How Pharmaceutical Industry Is Adopting Artificial Intelligence To Boost Drug Research
What is “artificial intelligence”?
Artificial intelligence (AI) is an interdisciplinary science concerned with building “intelligent agents”, the field which takes its origin from the 1950s. Intelligent agents are autonomous systems/programs which mimic human intellect, can “observe” an environment using sensors (or receive data inputs), and perform activity towards achieving specific goals using consequent actuators.
An important component of AI is machine learning (ML), that provides systems the ability to autonomously learn from data and improve outcomes over successive iterations without being explicitly programmed (unlike “if-then” type of computer programs).
A notable family of machine learning models is neural networks, and particularly -- deep neural networks (DNNs), leading to a widely marketed notion of deep learning (DL). Such networks somewhat resemble the human’s brain layout and therefore are believed to be the closest modeling framework to human-type intelligence. However, deep neural nets also have fundamental and technological limitations and require large amounts of data for training, in contrast to more traditional statistical models (RF, k-NNs, SVMs etc). The diversity of existing AI models and strategies leads to a notorious complexity of AI adoption, requiring deep and multifaceted understanding of the nuances of the specific tasks to be solved with AI, and the specifications of various AI models and algorithms.
While AI is a very broad field, embracing numerous modeling paradigms, it is, however, deep neural nets that has been primarily responsible for the majority of latest and most popular breakthroughs in image/video processing, natural language processing, gaming, various pattern recognition applications, and drug design.
For example, Convolutional Neural Nets (CNNs) were shown to be surprisingly effective at solving image processing tasks, while Recursive Neural Nets with LSTM were behind earlier progress in sequence learning, sequence translation (seq2seq), which also resulted in amazing results in speech to text comprehension and the raise of Siri, Cortana, Google voice assistant, Alexa, etc.

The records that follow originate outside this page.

(* ===== verification/VirtioSpec.v ===== *)
(** Properties of the disk driver: descriptors are given out to one request at a
    time, the chain the driver builds is the request the device must serve, the
    interrupt handler completes the requests the device put on the used ring, and
    the driver as a whole implements the block transfer the cache relies on. *)

From S2P Require Import Prelude Memory Kalloc Vm Str Bio Fs Kernel Spinlock Proc ProcSpec WakeSpec.
From S2P Require Import Machine Virtio.

(* ------------------------------------------------------------------ *)
(** ** The free table *)

(** [disk.free]: eight flags; the descriptors it says are free, in order. *)
Definition is_flag (x : Z) : Prop := x = 0 \/ x = 1.
Definition free_idx (t : list Z) : list Z :=
  filter (fun i => zget t i <> 0) (seqZ 0 (Z.of_nat NUM)).
(** The flags of [l] set to [v]. *)
Definition mark (v : Z) (l : list Z) (t : list Z) : list Z :=
  foldl (fun t i => zset t i v) t l.
Definition in_table (i : Z) : Prop := 0 <= i < Z.of_nat NUM.

Lemma elem_of_free_idx t i : i ∈ free_idx t <-> zget t i <> 0 /\ in_table i.
Proof. unfold free_idx, in_table. rewrite list_elem_of_filter, elem_of_seqZ. lia. Qed.
Lemma NoDup_free_idx t : NoDup (free_idx t).
Proof. apply NoDup_filter, NoDup_seqZ. Qed.

Lemma filter_ext_in {A} (P Q : A -> Prop) `{!forall x, Decision (P x), !forall x, Decision (Q x)} (l : list A) :
  (forall x, x ∈ l -> P x <-> Q x) -> filter P l = filter Q l.
Proof.
  induction l as [|x l IH]; intros HPQ; [done|].
  assert (filter P l = filter Q l) as IHl by (apply IH; intros; apply HPQ; by right).
  destruct (decide (P x)) as [HP|HP].
  - rewrite !filter_cons_True; [by rewrite IHl|apply HPQ; [left|done]|done].
  - rewrite !filter_cons_False; [done|rewrite <- HPQ; [done|left]|done].
Qed.

Lemma free_idx_clear t k l :
  length t = NUM -> free_idx t = k :: l -> free_idx (zset t k 0) = l.
Proof.
  intros Hlen Ht. assert (k ∈ free_idx t) as Hk by (rewrite Ht; left).
  apply elem_of_free_idx in Hk as [_ Hk]. unfold in_table in Hk.
  transitivity (filter (fun i => i <> k) (free_idx t)).
  - unfold free_idx. rewrite list_filter_filter. apply filter_ext_in.
    intros i Hi. apply elem_of_seqZ in Hi. destruct (decide (i = k)) as [->|Hne].
    + rewrite zget_zset_eq by lia. split; [done|by intros []].
    + rewrite zget_zset_ne by lia. tauto.
  - pose proof (NoDup_free_idx t) as Hnd. rewrite Ht in *. apply NoDup_cons in Hnd as [Hnin _].
    rewrite filter_cons_False by auto. clear Ht Hk.
    induction l as [|x l IH]; [done|]. apply not_elem_of_cons in Hnin as [Hne Hnin].
    rewrite filter_cons_True by done. f_equal. by apply IH.
Qed.

Lemma free_desc_scan_head t j n :
  free_desc_scan t j n = head (filter (fun i => zget t i <> 0) (seqZ j (Z.of_nat n))).
Proof.
  revert j. induction n as [|n IH]; intros j; [done|]. cbn [free_desc_scan].
  rewrite seqZ_cons by lia. replace (Z.pred (Z.of_nat (S n))) with (Z.of_nat n) by lia.
  destruct (Z.eqb_spec (zget t j) 0) as [Hz|Hz]; cbn [negb].
  - rewrite filter_cons_False by auto. apply IH.
  - by rewrite filter_cons_True by done.
Qed.

Lemma mark_nil v t : mark v [] t = t.
Proof. done. Qed.
Lemma length_mark v l t : length (mark v l t) = length t.
Proof.
  unfold mark. revert t. induction l as [|i l IH]; intros t; cbn; [done|].
  by rewrite IH, length_zset.
Qed.

Lemma zget_mark v l t i :
  length t = NUM -> Forall in_table l -> in_table i ->
  zget (mark v l t) i = if decide (i ∈ l) then v else zget t i.
Proof.
  unfold mark, in_table. intros Hlen Hl Hi. revert t Hlen.
  induction Hl as [|k l Hk Hl IH]; intros t Hlen; cbn.
  - by rewrite decide_False by (by apply not_elem_of_nil).
  - rewrite IH by (by rewrite length_zset). case_decide as Hin.
    + by rewrite decide_True by (by right).
    + destruct (decide (i = k)) as [->|Hne].
      * rewrite zget_zset_eq by lia. by rewrite decide_True by left.
      * rewrite zget_zset_ne by lia. rewrite decide_False; [done|]. rewrite elem_of_cons. tauto.
Qed.

Lemma zget_ext (t t' : list Z) :
  length t = NUM -> length t' = NUM -> (forall i, in_table i -> zget t i = zget t' i) -> t = t'.
Proof.
  intros Hl Hl' Hz. apply list_eq_same_length with NUM; [done|done|]. intros i x y Hi Hx Hy.
  specialize (Hz (Z.of_nat i)). unfold zget, in_table in Hz. rewrite !Nat2Z.id, Hx, Hy in Hz.
  apply Hz. lia.
Qed.

Lemma free_idx_range t : Forall in_table (free_idx t).
Proof. apply Forall_forall. intros i Hi. by apply elem_of_free_idx in Hi as [_ ?]. Qed.

Lemma is_flag_free t i : Forall is_flag t -> i ∈ free_idx t -> zget t i = 1.
Proof.
  intros Hf Hi. apply elem_of_free_idx in Hi as [Hne Hr]. unfold zget in *.
  destruct (t !! Z.to_nat i) as [x|] eqn:Hx; [|done]. cbn in *.
  destruct (Forall_lookup_1 _ _ _ _ Hf Hx) as [-> | ->]; done.
Qed.

(** Flags cleared and set again: the table is as it was. *)
Lemma mark_back t l :
  length t = NUM -> Forall is_flag t -> l ⊆ free_idx t -> mark 1 l (mark 0 l t) = t.
Proof.
  intros Hlen Hf Hsub.
  assert (Forall in_table l) as Hl.
  { apply Forall_forall. intros i Hi. apply Hsub in Hi. by apply elem_of_free_idx in Hi as [_ ?]. }
  apply zget_ext; [by rewrite !length_mark|done|].
  intros i Hi. rewrite zget_mark by (rewrite ?length_mark; done). case_decide as Hd.
  - symmetry. apply is_flag_free; [done|]. by apply Hsub.
  - rewrite zget_mark by done. by rewrite decide_False.
Qed.

Lemma mark_flags v l t : is_flag v -> Forall is_flag t -> Forall is_flag (mark v l t).
Proof.
  intros Hv. unfold mark. revert t. induction l as [|i l IH]; intros t Ht; cbn; [done|].
  apply IH. unfold zset. by apply Forall_insert.
Qed.

(* ------------------------------------------------------------------ *)
(** ** Requests in flight *)

(** A request: the buffer and its block's sector, the direction, and the three
    descriptors of its chain. *)
Record chain := Chain {
  ch_buf : nat; ch_write : bool; ch_sector : Z; ch0 : Z; ch1 : Z; ch2 : Z;
}.
Definition ch_ids (c : chain) : list Z := [ch0 c; ch1 c; ch2 c].

Section chains.
Context `{DiskImage}.

(** What the device finds when it follows the chain from its head: the request
    header, the buffer's data (device-writable for a read), the status byte. *)
Record chain_ok (d : vdisk) (c : chain) : Prop := {
  co_0 : v_desc d !! Z.to_nat (ch0 c) =
    Some (Vdesc (disk_req_addr (ch0 c)) 16 VRING_DESC_F_NEXT (ch1 c));
  co_1 : v_desc d !! Z.to_nat (ch1 c) =
    Some (Vdesc (buf_data_addr (ch_buf c)) BSIZE
      (Z.lor (if ch_write c then 0 else VRING_DESC_F_WRITE) VRING_DESC_F_NEXT) (ch2 c));
  co_2 : v_desc d !! Z.to_nat (ch2 c) =
    Some (Vdesc (status_addr (ch0 c)) 1 VRING_DESC_F_WRITE 0);
  co_req : v_req d !! Z.to_nat (ch0 c) =
    Some (Vreq (if ch_write c then VIRTIO_BLK_T_OUT else VIRTIO_BLK_T_IN) 0 (ch_sector c));
  co_info : exists st, v_info d !! Z.to_nat (ch0 c) = Some (Vinfo (Some (ch_buf c)) st);
}.

(** The driver's state with the requests [rs] in flight: every descriptor is
    free or in exactly one of the chains. *)
Record disk_ok (d : vdisk) (rs : list chain) : Prop := {
  dk_free : length (v_free d) = NUM;
  dk_desc : length (v_desc d) = NUM;
  dk_info : length (v_info d) = NUM;
  dk_req : length (v_req d) = NUM;
  dk_ring : length (v_avail_ring d) = NUM;
  dk_used : length (v_used_ring d) = NUM;
  dk_flags : Forall is_flag (v_free d);
  dk_part : free_idx (v_free d) ++ (rs ≫= ch_ids) ≡ₚ seqZ 0 (Z.of_nat NUM);
  dk_chains : Forall (chain_ok d) rs;
}.

Lemma disk_ok_perm d rs rs' : rs ≡ₚ rs' -> disk_ok d rs -> disk_ok d rs'.
Proof.
  intros Hp [? ? ? ? ? ? ? Hpart Hc]. split; [done..| |].
  - by rewrite <- Hp.
  - by rewrite <- Hp.
Qed.

Lemma disk_ok_ids d rs : disk_ok d rs -> NoDup (free_idx (v_free d) ++ (rs ≫= ch_ids)).
Proof. intros Hd. rewrite (dk_part _ _ Hd). apply NoDup_seqZ. Qed.

Lemma disk_ok_range d rs i :
  disk_ok d rs -> i ∈ free_idx (v_free d) ++ (rs ≫= ch_ids) -> in_table i.
Proof. intros Hd. rewrite (dk_part _ _ Hd). rewrite elem_of_seqZ. unfold in_table. lia. Qed.

Lemma elem_of_chain_ids rs c i : c ∈ rs -> i ∈ ch_ids c -> i ∈ rs ≫= ch_ids.
Proof. intros. apply list_elem_of_bind. eauto. Qed.

(** The descriptors of a request are taken. *)
Lemma disk_ok_taken d rs c i :
  disk_ok d rs -> c ∈ rs -> i ∈ ch_ids c -> zget (v_free d) i = 0 /\ in_table i.
Proof.
  intros Hd Hc Hi. pose proof (elem_of_chain_ids _ _ _ Hc Hi) as Hin.
  assert (in_table i) as Hr by (eapply disk_ok_range; [done|]; apply elem_of_app; by right).
  split; [|done]. destruct (decide (zget (v_free d) i = 0)) as [|Hne]; [done|exfalso].
  assert (i ∈ free_idx (v_free d)) as Hf by (by apply elem_of_free_idx).
  pose proof (disk_ok_ids _ _ Hd) as Hnd. apply NoDup_app in Hnd as (_ & Hdis & _).
  exact (Hdis i Hf Hin).
Qed.

(** A chain looks the same in a state that agrees on its descriptors, its header
    and its entry of [info]. *)
Lemma chain_ok_frame d d' c :
  chain_ok d c ->
  (forall i, i ∈ ch_ids c -> v_desc d' !! Z.to_nat i = v_desc d !! Z.to_nat i) ->
  v_req d' !! Z.to_nat (ch0 c) = v_req d !! Z.to_nat (ch0 c) ->
  (exists st, v_info d' !! Z.to_nat (ch0 c) = Some (Vinfo (Some (ch_buf c)) st)) ->
  chain_ok d' c.
Proof.
  intros [E0 E1 E2 Er Ei] Hd Hr Hi. split; rewrite ?Hr; try done;
    rewrite Hd by (unfold ch_ids; set_solver); done.
Qed.

(** Only the tables matter. *)
Lemma disk_ok_same d d' rs :
  v_free d' = v_free d -> v_desc d' = v_desc d -> v_info d' = v_info d -> v_req d' = v_req d ->
  v_avail_ring d' = v_avail_ring d -> length (v_used_ring d') = length (v_used_ring d) ->
  disk_ok d rs -> disk_ok d' rs.
Proof.
  intros E1 E2 E3 E4 E5 E6 [? ? ? ? ? ? ? ? Hc]. split; rewrite ?E1, ?E2, ?E3, ?E4, ?E5, ?E6; try done.
  eapply Forall_impl; [exact Hc|]. intros c Hok. eapply chain_ok_frame; [exact Hok| | |]; rewrite ?E2, ?E3, ?E4.
  - done.
  - done.
  - apply (co_info _ _ Hok).
Qed.
End chains.

(* ------------------------------------------------------------------ *)
(** ** The machine's parts *)

Section spec.
Context `{Image} `{DiskImage} {D : Type} `{BlockDev D}.
Implicit Types s : machine D.
Implicit Types k : kernel D.
(** An entry [allocproc] returns is not that of the running process. *)
Lemma wlp_allocproc_scan i m p x n L k :
  proper x -> at_cpu (Some p) x n L k -> n < 50 ->
  pwlp (off_cpu p) (allocproc_scan i m) (fun r k' =>
    match r with
    | Some np => p <> np /\ at_cpu (Some p) x (n + 1) (np :: L) k'
    | None => at_cpu (Some p) x n L k'
    end) k.
Proof.
  intros Hx. revert i k. induction m as [|m IH]; intros i k Hk Hn; cbn [allocproc_scan]; [by apply wlp_ret|].
  apply wlp_bind. eapply wlp_acquire; [exact Hk|lia|]. intros k1 Hi H1. apply wlp_bind, wlp_getp. intros y Hy.
  destruct (decide _) as [Hf|Hf].
  - apply wlp_ret. split; [|done]. intros <-. destruct (ac_own _ _ _ _ _ H1 p y Hy eq_refl) as [E|E]; [congruence|].
    destruct Hx; congruence.
  - apply wlp_bind. eapply wlp_release; [exact H1|lia|]. intros k2 H2. replace (n + 1 - 1) with n in H2 by lia. by apply IH.
Qed.
Lemma wlp_allocproc p x n L k :
  proper x -> at_cpu (Some p) x n L k -> n < 50 ->
  pwlp (off_cpu p) allocproc (fun r k' => (forall np, r = Some np -> p <> np) /\ at_cpu (Some p) x n L k') k.
Proof.
  intros Hx Hk Hn. unfold allocproc. apply wlp_bind. eapply wlp_mono; [apply wlp_allocproc_scan; [done|exact Hk|lia]|].
  cbn beta. intros [np|] k1; [|by intros H1; apply wlp_ret]. intros [Hne H1].
  do 8 (eapply wlp_keep; [|exact H1|]; [pres|]; clear dependent k1; intros ? k1 H1).
  eapply wlp_keep; [|exact H1|]; [pres|]. clear dependent k1. intros tf k1 H1.
  eapply wlp_keep; [|exact H1|]; [pres|]. clear dependent k1. intros _ k1 H1. destruct (tf =? 0).
  all: eapply wlp_keep; [|exact H1|]; [pres|]; intros [] k2 H2; apply wlp_bind;
    (eapply wlp_release; [exact H2|lia|]); intros k3 Hk3; apply wlp_ret; split;
    [try (intros ? [= <-]); done|by replace (n + 1 - 1) with n in Hk3 by lia].
Qed.

Lemma wlp_pipe_return {A} p x n L pi r (Q : A + Z -> kernel D -> Prop) k :
  at_cpu (Some p) x (n + 1) L k -> n < 50 -> Z.of_nat (length L) <= n ->
  (forall k', at_cpu (Some p) x n L k' -> Q (inr r) k') -> pwlp (off_cpu p) (pipe_return pi r) Q k.
Proof.
  intros Hk Hn Hl HQ. unfold pipe_return. apply wlp_bind. eapply wlp_release_pipe; [exact Hk|lia|lia|]. intros k1 H1.
  apply wlp_ret, HQ. by replace (n + 1 - 1) with n in H1 by lia.
Qed.

Lemma wlp_pipewrite_loop kk pi buf m i p x n L k :
  proper x -> at_cpu (Some p) x (n + 1) L k -> n < 50 -> Z.of_nat (length L) <= n ->
  pwlp (off_cpu p) (pipewrite_loop kk pi buf m i) (fun _ k' => at_cpu (Some p) x n L k') k.
Proof.
  intros Hx Hk Hn Hl. unfold pipewrite_loop.
  eapply (wlp_loop _ _ _ (fun _ k' => at_cpu (Some p) x (n + 1) L k')); [|exact Hk]. clear k Hk. intros j k Hk.
  unfold pipewrite_body. destruct (negb _).
  { eapply wlp_keep; [|exact Hk|]; [pres|]. intros _ k1 H1. by eapply wlp_pipe_return. }
  do 2 (eapply wlp_keep; [|exact Hk|]; [pres|]; clear k Hk; intros ? k Hk).
  destruct (negb _); [by eapply wlp_pipe_return|].
  eapply wlp_keep; [|exact Hk|]; [pres|]. clear k Hk. intros ro k Hk.
  destruct (ro =? 0); [by eapply wlp_pipe_return|].
  eapply wlp_keep; [|exact Hk|]; [pres|]. clear k Hk. intros nw k Hk.
  eapply wlp_keep; [|exact Hk|]; [pres|]. clear k Hk. intros nr k Hk. destruct (_ =? PIPESIZE).
  - eapply wlp_keep; [|exact Hk|]; [pres|]. clear k Hk. intros _ k Hk. eapply wlp_sleep_pipe; [exact Hk|lia|lia].
  - do 2 (eapply wlp_keep; [|exact Hk|]; [pres|]; clear k Hk; intros ? k Hk). by apply wlp_ret.
Qed.

Lemma steady_pipewrite kk pi buf m : steady (pipewrite (D := D) kk pi buf m).
Proof.
  intros p x n L Hx Hn k Hk. unfold pipewrite. apply wlp_bind. eapply wlp_acquire_pipe; [exact Hk|lia|].
  intros k1 H1. apply wlp_pipewrite_loop; [done|done|lia|apply (ac_len _ _ _ _ _ Hk)].
Qed.

Lemma wlp_piperead_loop pi addr m p x n L k :
  proper x -> at_cpu (Some p) x (n + 1) L k -> n < 50 -> Z.of_nat (length L) <= n ->
  pwlp (off_cpu p) (piperead_loop pi addr m) (fun _ k' => at_cpu (Some p) x n L k') k.
Proof.
  intros Hx Hk Hn Hl. unfold piperead_loop.
  assert (forall (r : Z) k, at_cpu (Some p) x (n + 1) L k ->
    pwlp (off_cpu p) (release (LkPipe pi) ;;; ret r) (fun _ k' => at_cpu (Some p) x n L k') k) as Hend.
  { clear k Hk. intros r k Hk. apply wlp_bind. eapply wlp_release_pipe; [exact Hk|lia|lia|]. intros k1 H1. apply wlp_ret.
    by replace (n + 1 - 1) with n in H1 by lia. }
  do 2 (eapply wlp_keep; [|exact Hk|]; [pres|]; clear k Hk; intros ? k Hk). destruct (_ =? _).
  - do 2 (eapply wlp_keep; [|exact Hk|]; [pres|]; clear k Hk; intros ? k Hk). destruct (negb _); [by apply Hend|].
    eapply wlp_keep; [|exact Hk|]; [pres|]. clear k Hk. intros wo k Hk. destruct (wo =? 0); [by apply Hend|].
    eapply wlp_keep; [|exact Hk|]; [pres|]. clear k Hk. intros _ k Hk. eapply wlp_sleep_pipe; [exact Hk|lia|lia].
  - eapply (wlp_loop _ _ _ (fun _ k' => at_cpu (Some p) x (n + 1) L k')); [|exact Hk]. clear k Hk. intros j k Hk.
    unfold piperead_body. do 2 (eapply wlp_keep; [|exact Hk|]; [pres|]; clear k Hk; intros ? k Hk). destruct (negb _).
    { eapply wlp_keep; [|exact Hk|]; [pres|]. intros _ k1 H1. by eapply wlp_pipe_return. }
    do 2 (eapply wlp_keep; [|exact Hk|]; [pres|]; clear k Hk; intros ? k Hk). cbv zeta.
    eapply wlp_keep; [|exact Hk|]; [pres|]. clear k Hk. intros pte k Hk. destruct (pte =? 0); [by eapply wlp_pipe_return|].
    eapply wlp_keep; [|exact Hk|]; [pres|]. clear k Hk. intros v k Hk. destruct (negb _); [by eapply wlp_pipe_return|].
    do 3 (eapply wlp_keep; [|exact Hk|]; [pres|]; clear k Hk; intros ? k Hk). by apply wlp_ret.
Qed.
Lemma steady_piperead pi addr m : steady (piperead (D := D) pi addr m).
Proof.
  intros p x n L Hx Hn k Hk. unfold piperead. apply wlp_bind. eapply wlp_acquire_pipe; [exact Hk|lia|].
  intros k1 H1. apply wlp_piperead_loop; [done|done|lia|apply (ac_len _ _ _ _ _ Hk)].
Qed.
Lemma steady_pipeclose pi w : steady (pipeclose (D := D) pi w).
Proof.
  intros p x n L Hx Hn k Hk. pose proof (ac_len _ _ _ _ _ Hk) as Hl. unfold pipeclose. apply wlp_bind.
  eapply wlp_acquire_pipe; [exact Hk|lia|]. clear k Hk. intros k Hk.
  do 3 (eapply wlp_keep; [|exact Hk|]; [pres|]; clear k Hk; intros ? k Hk). destruct (_ && _).
  - apply wlp_bind. eapply wlp_release_pipe; [exact Hk|lia|lia|]. intros k1 H1. replace (n + 1 - 1) with n in H1 by lia.
    by apply pres_lmem; [nosleep|].
  - eapply wlp_release_pipe; [exact Hk|lia|lia|]. intros k1 H1. by replace (n + 1 - 1) with n in H1 by lia.
Qed.
End procs.
#[export] Hint Resolve steady_pipewrite steady_piperead steady_pipeclose : steady.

Recently, pharmaceutical and biotech companies and academic institutions have been demonstrating a vivid interest in AI applications for various R&D and operational needs in the area of drug discovery, clinical trials, translational science, biomedical research and pharmacovigilance. This surge of interest is inspired and driven, in part, by profound advances in neural net architectures (2012 -- Alex Net wins ImageNet competition; 2014 -- Generative Adversarial Network (GAN) architecture is introduced), and by illustrative and widely publicized practical achievements of AI in various fields and industries, including:
learning to play complex games (like Chess and Go) at human level and above,
recognizing speech and text, synthesizing language
understanding and categorizing objects in images and videos (Facebook face recognition, video surveillance)
creating ultra-realistic images and videos (e.g. “deep fakes”),
powering driving cars (e.g. Tesla),
powering robots to perform complex tasks (e.g. Boston Dynamics robots),
military applications; the list goes on.
Another driver is the substantial progress over the past 10-20 years in auxiliary technologies (“AI enabling technologies”), such as computing power, data storage, ML-compatible hardware chips, and public cloud infrastructures and cloud-based services.